Como no caso de química e física na minha infância, não odeio o futebol em si.Tenho preguiça dele.A minha birra é com os passionais de plantão. Jornalistas, filósofos, motoristas de táxi, lavadeiras, garçons, todo mundo da nação nambiquara enfim se junta e de repente faz soar um único coro comum de adoradores e comentadores do esporte bretão. É o ápice da democracia em seu pior aspecto: a ditadura do gosto médio da maioria.Até mesmo artistas e intelectuais sucubem à moda.

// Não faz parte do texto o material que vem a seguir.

(** C7, as the code has it.  [output_dim == input_dim] holds after
    construction, and no sequence of calls changes either; construction
    leaves [gamma] and [beta] unassigned; every call but the one-argument
    [params] leaves them as they are; and that call stores the first two
    items it is given, unchecked, so that the invariant holds afterwards
    exactly when the dimensions agreed and the two items are vectors of
    length [input_dim]. *)
Theorem C7_dims_fixed_params_as_given :
  (forall i o, exists l : layer A,
      __init__ i o = Ok l /\ output_dim l = input_dim l
      /\ gamma l = None /\ beta l = None)
  /\ (forall (cs : list (call A)) l,
        input_dim (after cs l) = input_dim l
        /\ output_dim (after cs l) = output_dim l)
  /\ (forall (c : call A) l,
        match c with
        | call_params_with [values] => (exec c l).1 = (params_set values l).1
        | _ => gamma (exec c l).1 = gamma l /\ beta (exec c l).1 = beta l
        end)
  /\ (forall (g b : ndarray A) l,
        invariant (exec (call_params_with [[g; b]]) l).1
        <-> output_dim l = input_dim l
            /\ (exists gm, g = Arr1 gm /\ Z.of_nat (length gm) = input_dim l)
            /\ (exists bt, b = Arr1 bt /\ Z.of_nat (length bt) = input_dim l)).
Proof.
  split; [by eexists|]. split; [apply after_dims|]. split.
  - intros c l. rw exec_state.
    destruct c as [inputs| | | |[|values [|? ?]]|]; try done.
    by destruct (fprop_frame inputs l) as (_ & _ & ? & ?).
  - intros g b l. rw exec_state params_set_state /invariant /=.
    split.
    + intros (? & (gm & [= ->] & ?) & (bt & [= ->] & ?)). eauto 10.
    + intros (? & (gm & -> & ?) & (bt & -> & ?)). eauto 10.
Qed.

(** C8, as the code has it.  On a freshly constructed instance both
    methods fail on the empty cache list itself: [bprop] when it unpacks
    it, [grads_wrt_params] when it indexes it (after summing the output
    gradients, which a rank-0 array refuses).  The instance is left as it
    was. *)
Theorem C8_fresh_cache_errors (i o : Z) :
  exists l : layer A,
    __init__ i o = Ok l
    /\ (forall inputs outputs g,
          bprop inputs outputs g l
          = (l, Err (Raise ValueError
                       "not enough values to unpack (expected 3, got 0)")))
    /\ (forall inputs g,
          grads_wrt_params inputs g l
          = (l, Err (match g with
                     | Arr0 _ => axis_error
                     | _ => Raise IndexError "list index out of range"
                     end))).
Proof.
  eexists. split; [done|]. split; [done|].
  intros inputs g. by destruct g.
Qed.

(** C9.  The class body defines [params] twice; the name is bound to the
    second definition, the setter.  So the call [params()] of the accessor
    raises [TypeError] on every instance and returns no parameters. *)
Theorem C9_params_accessor_shadowed (l : layer A) :
  class_dict !! "params" = Some m_params_set
  /\ exec (call_params_with []) l = (l, Err missing_argument).
Proof. split; [apply class_dict_params|]. by rw /= /call_params class_dict_params. Qed.

(** [params_penalty] returns 0 and leaves the instance as it was. *)
Lemma params_penalty_zero (l : layer A) :
  exec call_params_penalty l = (l, Ok (PInt 0)).
Proof. done. Qed.

(** The setter itself overwrites both parameters. *)
Lemma params_setter_overwrites (g b : ndarray A) l :
  exec (call_params_with [[g; b]]) l
  = (Layer (input_dim l) (output_dim l) (Some g) (Some b) (cache l), Ok PNone).
Proof. by rw /= /call_params class_dict_params. Qed.

(** The body of the shadowed accessor, had it been reachable, would have
    made the round trip the identity. *)
Lemma params_round_trip_of_shadowed_body (g b : ndarray A) l :
  gamma l = Some g -> beta l = Some b ->
  exists values,
    params_get l = (l, Ok values) /\ params_set values l = (l, Ok tt).
Proof.
  destruct l as [i o gm bt c]; simpl. intros -> ->. by exists [g; b].
Qed.

End Instance.

(** ** The forward and backward pass over the real numbers *)

Section Reals.
Implicit Types (rows gs : list (list R)) (l : layer R).
Local Open Scope R_scope.

Lemma foldl_Rplus_nonneg (f : nat -> R) (idx : list nat) (acc : R) :
  (forall i, 0 <= f i) -> 0 <= acc -> 0 <= foldl Rplus acc (f <$> idx).
Proof.
  intros Hf. revert acc. induction idx as [|i idx IH]; intros acc Hacc; simpl.
  - done.
  - apply IH. specialize (Hf i). lra.
Qed.

Lemma sum_over_batch_nonneg N (f : nat -> R) :
  (forall i, 0 <= f i) -> 0 <= sum_over_batch N f.
Proof.
  intros Hf. apply foldl_Rplus_nonneg; [done|]. rw /zero /=. lra.
Qed.

Lemma count_pos (N : nat) : (1 <= N)%nat -> 0 < IZR (Z.of_nat N).
Proof. intros HN. apply IZR_lt. lia. Qed.

Lemma var_of_nonneg N (x : nat -> nat -> R) j :
  (1 <= N)%nat -> 0 <= var_of N x j.
Proof.
  intros HN. rw /var_of /=. apply Rmult_le_pos.
  - apply sum_over_batch_nonneg; intros i. apply Rle_0_sqr.
  - left. by apply Rinv_0_lt_compat, count_pos.
Qed.

Lemma std_of_pos N (x : nat -> nat -> R) j :
  (1 <= N)%nat -> 0 < std_of N x j.
Proof.
  intros HN. rw /std_of. apply sqrt_lt_R0.
  change (0 < var_of N x j + 1e-8).
  pose proof (var_of_nonneg N x j HN). lra.
Qed.


Lemma div_sqrt_eq_div_iff (d s : R) :
  0 < s -> d / sqrt s = d / s <-> d = 0 \/ s = 1.
Proof.
  intros Hs. pose proof (sqrt_lt_R0 s Hs) as Hq.
  pose proof (sqrt_sqrt s (Rlt_le _ _ Hs)) as Hqq.
  split.
  - intros Heq.
    assert (d * s = d * sqrt s) as Hx.
    { apply (Rmult_eq_reg_r (/ sqrt s * / s)).
      - transitivity (d / sqrt s); [field; lra|].
        rw Heq. field; lra.
      - apply Rmult_integral_contrapositive_currified;
          apply Rinv_neq_0_compat; lra. }
    destruct (Req_dec d 0) as [Hd|Hd]; [by left|right].
    apply Rmult_eq_reg_l in Hx; [|done]. nra.
  - intros [->| ->]; [rw /Rdiv; ring|by rw sqrt_1].
Qed.

(** Over the reals, for a batch with at least one row: the cached [uhat]
    agrees with [diff / std] at an entry only where the entry equals the
    mean of its feature or the standard deviation of the feature is 1. *)
Lemma uhat_eq_diff_over_std_iff (N D : nat) rows l i j :
  length rows = N -> (1 <= N)%nat -> rect D rows -> (i < N)%nat -> (j < D)%nat ->
  exists std diff uhat,
    cache (fprop (Arr2 D rows) l).1 = [Arr1 std; Arr2 D diff; Arr2 D uhat]
    /\ (entry uhat i j = entry diff i j / std !!! j
        <-> entry diff i j = 0 \/ std !!! j = 1).
Proof.
  intros Hn HN Hr Hi Hj.
  destruct (fprop_cache_spec N D rows l Hn Hr)
    as (std & diff & uhat & Hl' & _ & -> & -> & ->).
  do 3 eexists. split; [by rw Hl'|].
  rw !entry_tab // lookup_total_vtab //.
  apply (div_sqrt_eq_div_iff (diff_of N (entry rows) i j)), std_of_pos, HN.
Qed.

(** The gradient formulas in the words of the specification. *)
Definition spec_duhat gs (gm : list R) (i j : nat) : R :=
  entry gs i j * gm !!! j.

Definition spec_dvar (N : nat) (std : list R) (uhat : list (list R)) gs gm (j : nat) : R :=
  -0.5 * sum_over_batch N (fun i => spec_duhat gs gm i j * entry uhat i j)
  / Rsqr (std !!! j).
(** * hub-app-server: the download counters

    A shallow embedding of the Express/MongoDB server and the proofs of its
    counter-consistency properties.  The embedded code is the version of the
    server with per-application counters: [run()] awaits [initializeCounter]
    and then registers the routes
      GET  /totaldownloads          GET  /totaldownloads/:appId
      POST /totaldownloads/:appId   POST /totaldownloads          GET /
    together with the serverless variant, whose handlers await
    [connectToDatabase] first and share the module variable [isConnected]
    with it ([serverless_app]), and GET /totaldownloads of the first version
    of the server, which reads the global counter.

    The server owns no state of its own: every handler is a short sequence
    of awaited driver calls on two collections of the database [hub-app-db],
      - [downloadInfo]  : the event log, one document per tracked download;
      - [totalDownload] : the counters, documents [{ _id, count }], where the
                          document with [_id = "counter"] is the global one.
    A handler is embedded as a program ([prog]) whose only effects are those
    driver calls, and the database as the pair of the two collections.

    What is assumed of MongoDB and its driver, and written into [perform]:
      - a call on one document is atomic, so a call is one step;
      - [_id] is unique in a collection: [insertOne] is refused (E11000) when
        the [_id] exists;
      - [findOneAndUpdate] resolves to an object whose [value] is the matched
        document, before or after the update as [returnDocument] says, and
        null when nothing was matched and, for the document before, when it
        was upserted (the driver the code is written for: it reads
        [result.value.count]);
      - [$inc] on numbers does not overflow: counts are integers of [Z].
    A call may also fail without reaching the database; it then changes
    nothing.

    The response of GET /totaldownloads is built by assignments to a plain
    object, modelled as a finite map; the assignment to the key "__proto__"
    stores nothing there ([set_count]).

    The same programs are run alone ([exec]) or interleaved with the programs
    of other requests and other instances ([run_pool]). *)

From stdpp Require Import base option list gmap strings fin_maps.
From Stdlib Require Import ZArith Lia.
(** * Accident data preparation: enrichment, derivation and per-accident rollups

    A shallow embedding of [prepare_data.py]: the code dictionary and the
    column enrichment, the time-of-day and age derivations, the grouping of
    the persons table, the left merges that build the accident-grain table,
    and the severity score and class computed on it.

    Conventions.
    - A pandas cell that may be missing is an [option]; [None] is NaN/None.
    - Integer-valued columns hold [Z].  The two float results of the
      aggregation (a ratio and a mean) are exact rationals [Q]: rounding of
      the binary floating-point division is not modelled.
    - A table is the list of its rows, in row order.  The generic frame that
      [enrichir_colonne] works on is a finite map from column names to
      columns, since that function addresses columns by computed names.
    - [df_accident] is the accident-grain table of a run of [main] that gets
      as far as writing it.  The contents of the tables can make [main] raise
      before that; [main_aboutit] collects the conditions under which they
      do not, and the counterexamples are given on tables that satisfy it. *)

From Stdlib Require Import ZArith QArith Ascii Lia.
From stdpp Require Import gmap strings list sorting.

Local Open Scope string_scope.
Local Open Scope Z_scope.
Local Open Scope list_scope.

(** ** Cells *)

(** A raw cell as read from a delimited file: missing, a number, or text. *)
Inductive valeur : Type :=
  | NaN
  | Entier (z : Z)
  | Texte (s : string).

#[global] Instance valeur_eq_dec : EqDecision valeur.
Proof. solve_decision. Defined.

(** The fixed label for an unmapped or missing code. *)
Definition NON_RENSEIGNE : string := "Non renseigné".

(** ** Code dictionary *)

Definition MAPPINGS : list (string * list (Z * string)) :=
  [ ("lum",
     [ (1, "Plein jour");
       (2, "Crépuscule ou aube");
       (3, "Nuit sans éclairage public");
       (4, "Nuit avec éclairage public non allumé");
       (5, "Nuit avec éclairage public allumé") ]);
    ("atm",
     [ ((-1), "Non renseigné");
       (1, "Normale");
       (2, "Pluie légère");
       (3, "Pluie forte");
       (4, "Neige - grêle");
       (5, "Brouillard - fumée");
       (6, "Vent fort - tempête");
       (7, "Temps éblouissant");
       (8, "Temps couvert");
       (9, "Autre") ]);
    ("col",
     [ ((-1), "Non renseigné");
       (1, "Deux véhicules - frontale");
       (2, "Deux véhicules - par l'arrière");
       (3, "Deux véhicules - par le côté");
       (4, "Trois véhicules et plus - en chaîne");
       (5, "Trois véhicules et plus - collisions multiples");
       (6, "Autre collision");
       (7, "Sans collision") ]);
    ("agg",
     [ (1, "Hors agglomération");
       (2, "En agglomération") ]);
    ("int",
     [ ((-1), "Non renseigné");
       (1, "Hors intersection");
       (2, "Intersection en X");
       (3, "Intersection en T");
       (4, "Intersection en Y");
       (5, "Intersection à plus de 4 branches");
       (6, "Giratoire");
       (7, "Place");
       (8, "Passage à niveau");
       (9, "Autre intersection") ]);
    ("catr",
     [ (1, "Autoroute");
       (2, "Route nationale");
       (3, "Route départementale");
       (4, "Voie communale");
       (5, "Hors réseau public");
       (6, "Parc de stationnement ouvert à la circulation publique");
       (9, "Autre") ]);
    ("circ",
     [ ((-1), "Non renseigné");
       (1, "À sens unique");
       (2, "Bidirectionnelle");
       (3, "À chaussées séparées");
       (4, "Avec voies d'affectation variable") ]);
    ("surf",
     [ ((-1), "Non renseigné");
       (1, "Normale");
       (2, "Mouillée");
       (3, "Flaques");
       (4, "Inondée");
       (5, "Enneigée");
       (6, "Boue");
       (7, "Verglacée");
       (8, "Corps gras - huile");
       (9, "Autre") ]);
    ("plan",
     [ ((-1), "Non renseigné");
       (1, "Partie rectiligne");
       (2, "En courbe à gauche");
       (3, "En courbe à droite");
       (4, "En S") ]);
    ("prof",
     [ ((-1), "Non renseigné");
       (1, "Plat");
       (2, "Pente");
       (3, "Sommet de côte");
       (4, "Bas de côte") ]);
    ("catv",
     [ (0, "Indéterminable");
       (1, "Bicyclette");
       (2, "Cyclomoteur <50cm3");
       (3, "Voiturette (Quadricycle à moteur carrossé)");
       (4, "Scooter immatriculé");
       (5, "Motocyclette");
       (6, "Side-car");
       (7, "VL seul");
       (8, "VL + caravane");
       (9, "VL + remorque");
       (10, "VU seul (1,5T <= PTAC <= 3,5T)");
       (11, "VU (10) + caravane");
       (12, "VU (10) + remorque");
       (13, "PL seul (3,5T <PTCA <= 7,5T)");
       (14, "PL seul (> 7,5T)");
       (15, "PL (13) + remorque");
       (16, "PL (14) + remorque");
       (17, "PL > 7,5T + semi-remorque");
       (18, "Transport en commun");
       (19, "Tramway");
       (20, "Tracteur agricole");
       (21, "Véhicule ou engin spécial");
       (30, "Scooter < 50 cm3");
       (31, "Motocyclette > 50 cm3 et <= 125 cm3");
       (32, "Scooter > 50 cm3 et <= 125 cm3");
       (33, "Motocyclette > 125 cm3");
       (34, "Scooter > 125 cm3");
       (35, "Quad léger <= 50 cm3 (Quadricycle à moteur non carrossé)");
       (36, "Quad lourd > 50 cm3 (Quadricycle à moteur non carrossé)");
       (37, "Autobus");
       (38, "Autocar");
       (39, "Train");
       (40, "Tramway");
       (41, "Cyclomobilette légère");
       (42, "3RL <= 50 cm3");
       (43, "3RL > 50 cm3 <= 125 cm3");
       (50, "EDP à moteur");
       (60, "EDP sans moteur");
       (80, "VAE");
       (99, "Autre véhicule") ]);
    ("obs",
     [ ((-1), "Non renseigné");
       (0, "Sans obstacle");
       (1, "Véhicule en stationnement");
       (2, "Arbre");
       (3, "Glissière métallique");
       (4, "Glissière béton");
       (5, "Autre glissière");
       (6, "Bâtiment, mur, pile de pont");
       (7, "Support de signalisation verticale ou poste d'appel d'urgence");
       (8, "Poteau");
       (9, "Mobilier urbain");
       (10, "Parapet");
       (11, "Îlot, refuge, borne haute");
       (12, "Bordure de trottoir");
       (13, "Fossé, talus, paroi rocheuse");
       (14, "Autre obstacle fixe sur chaussée");
       (15, "Autre obstacle fixe sur trottoir ou accotement");
       (16, "Sortie de chaussée sans obstacle");
       (17, "Buse - tête d'aqueduc") ]);
    ("choc",
     [ ((-1), "Non renseigné");
       (0, "Aucun");
       (1, "Avant");
       (2, "Avant droit");
       (3, "Avant gauche");
       (4, "Arrière");
       (5, "Arrière droit");
       (6, "Arrière gauche");
       (7, "Côté droit");
       (8, "Côté gauche");
       (9, "Chocs multiples (tonneaux)") ]);
    ("manv",
     [ ((-1), "Non renseigné");
       (0, "Sans changement de direction");
       (1, "Même sens, même file");
       (2, "Entre 2 files");
       (3, "En marche arrière");
       (4, "À contresens");
       (5, "En franchissant le terre-plein central");
       (6, "En changeant de file à gauche");
       (7, "En changeant de file à droite");
       (8, "En déportant à gauche");
       (9, "En déportant à droite");
       (10, "En tournant à gauche");
       (11, "En tournant à droite");
       (12, "En faisant demi-tour sur la chaussée");
       (13, "En sortant du stationnement");
       (14, "En entrant en stationnement");
       (15, "En s'insérant");
       (16, "En traversant la chaussée");
       (17, "Manœuvre de stationnement");
       (18, "Manœuvre d'évitement");
       (19, "Ouverture de porte");
       (20, "Arrêté (hors stationnement)");
       (21, "En stationnement (avec occupants)");
       (22, "Circulant sur trottoir");
       (23, "Autres manœuvres") ]);
    ("catu",
     [ (1, "Conducteur");
       (2, "Passager");
       (3, "Piéton");
       (4, "Piéton en roller ou en trottinette") ]);
    ("grav",
     [ (1, "Indemne");
       (2, "Tué");
       (3, "Blessé hospitalisé");
       (4, "Blessé léger") ]);
    ("sexe",
     [ ((-1), "Non renseigné");
       (1, "Masculin");
       (2, "Féminin") ]);
    ("trajet",
     [ ((-1), "Non renseigné");
       (0, "Non renseigné");
       (1, "Domicile - travail");
       (2, "Domicile - école");
       (3, "Courses - achats");
       (4, "Utilisation professionnelle");
       (5, "Promenade - loisirs");
       (9, "Autre") ]);
    ("secu1",
     [ ((-1), "Non renseigné");
       (0, "Aucun équipement");
       (1, "Ceinture");
       (2, "Casque");
       (3, "Dispositif enfants");
       (4, "Gilet réfléchissant");
       (5, "Airbag (2RM/3RM)");
       (6, "Gants (2RM/3RM)");
       (7, "Gants + Airbag (2RM/3RM)");
       (8, "Non déterminable");
       (9, "Autre") ]);
    ("locp",
     [ ((-1), "Non renseigné");
       (0, "Sans objet ou non renseigné");
       (1, "Sur chaussée");
       (2, "Sur bande d'arrêt d'urgence");
       (3, "Sur accotement");
       (4, "Sur trottoir");
       (5, "Sur piste cyclable");
       (6, "Sur autre voie");
       (8, "Autre") ]);
    ("actp",
     [ ((-1), "Non renseigné");
       (0, "Non renseigné ou sans objet");
       (1, "Sens marche du piéton");
       (2, "Sens inverse de marche du piéton");
       (3, "Traversant");
       (4, "Masqué");
       (5, "Jouant - courant");
       (6, "Avec animal");
       (9, "Autre") ]);
    ("etatp",
     [ ((-1), "Non renseigné");
       (0, "Sans objet");
       (1, "Seul");
       (2, "Accompagné");
       (3, "En groupe") ]);
    ("senc",
     [ ((-1), "Non renseigné");
       (1, "Sens croissant");
       (2, "Sens décroissant") ]);
    ("motor",
     [ ((-1), "Non renseigné");
       (1, "Avant collision");
       (2, "Après collision") ]) ]%Z.

(** A Python dict with integer keys, written as its item list.  [dict_get]
    is [d.get(k)]; a literal with a repeated key would keep the last item,
    and [MAPPINGS_keys_NoDup] below shows that no table repeats a key. *)
Fixpoint dict_get (d : list (Z * string)) (k : Z) : option string :=
  match d with
  | [] => None
  | (k', v) :: d' => if decide (k' = k) then Some v else dict_get d' k
  end.

(** [Series.map(mapping)] on one cell: a missing cell stays missing, a
    number is looked up, and text never equals an integer key. *)
Definition map_cell (mapping : list (Z * string)) (v : valeur) : option string :=
  match v with
  | Entier z => dict_get mapping z
  | NaN | Texte _ => None
  end.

O futebol de súbito vira uma quitanda de sublimação coletiva para delírio de Freud na tumba.Um certo amigo meu, que é ateu, desconta sua falta de adoração religiosa no culto às chuteiras dos marmanjos.Não por acaso, eu o considero a metáfora maior que talvez simbolize as idiossincrasias que formam um todo de uma paixão coletiva.Afora a religião, que já é um substitutivo (talvez até necessário) de muita coisa no corolário das neuroses humanas, o futebol substitui um sem número de carências humanas e sociais: financeira, afetiva, sexual e patati patatá.Este meu amigo, sujeito culto e inteligente, conseguiu a proeza de substituir uma substituição por outra substituição.Sublima ao quadrado e ad infinitum suas carências metafísicas por uma outra sublimação tamanho família popular. É Freud e Schopenhauer fazendo a festa em uma pelada no além...
Mas o que me espanta é que o futebol mesmo é um jogo muito parecido com a vida em si para se tornar um substitutivo feérico da realidade: é um jogo aborrecido, na maioria das vezes de poucos ápices (gols), em que não necessariamente sempre o melhor ganha (na vida real, a coisa é inversamente proporcional) por razões do esquema de regras esquisitas do próprio jogo em si.Seria o futebol um apelo masoquista sublimador, como a arte? Sei lá eu.Eu é que não troco uma sinfonia de Beethoven ou uma peça de Shakespeare por uma partida de Brasil e Croácia com placar de um a zero.Neurose sublimatória por neurose sublimatória, prefiro as minhas, mais pedantes e sofisticadas e não impostas pelo senso comum.No meu time de sublimações, o futebol não entra nem como reserva.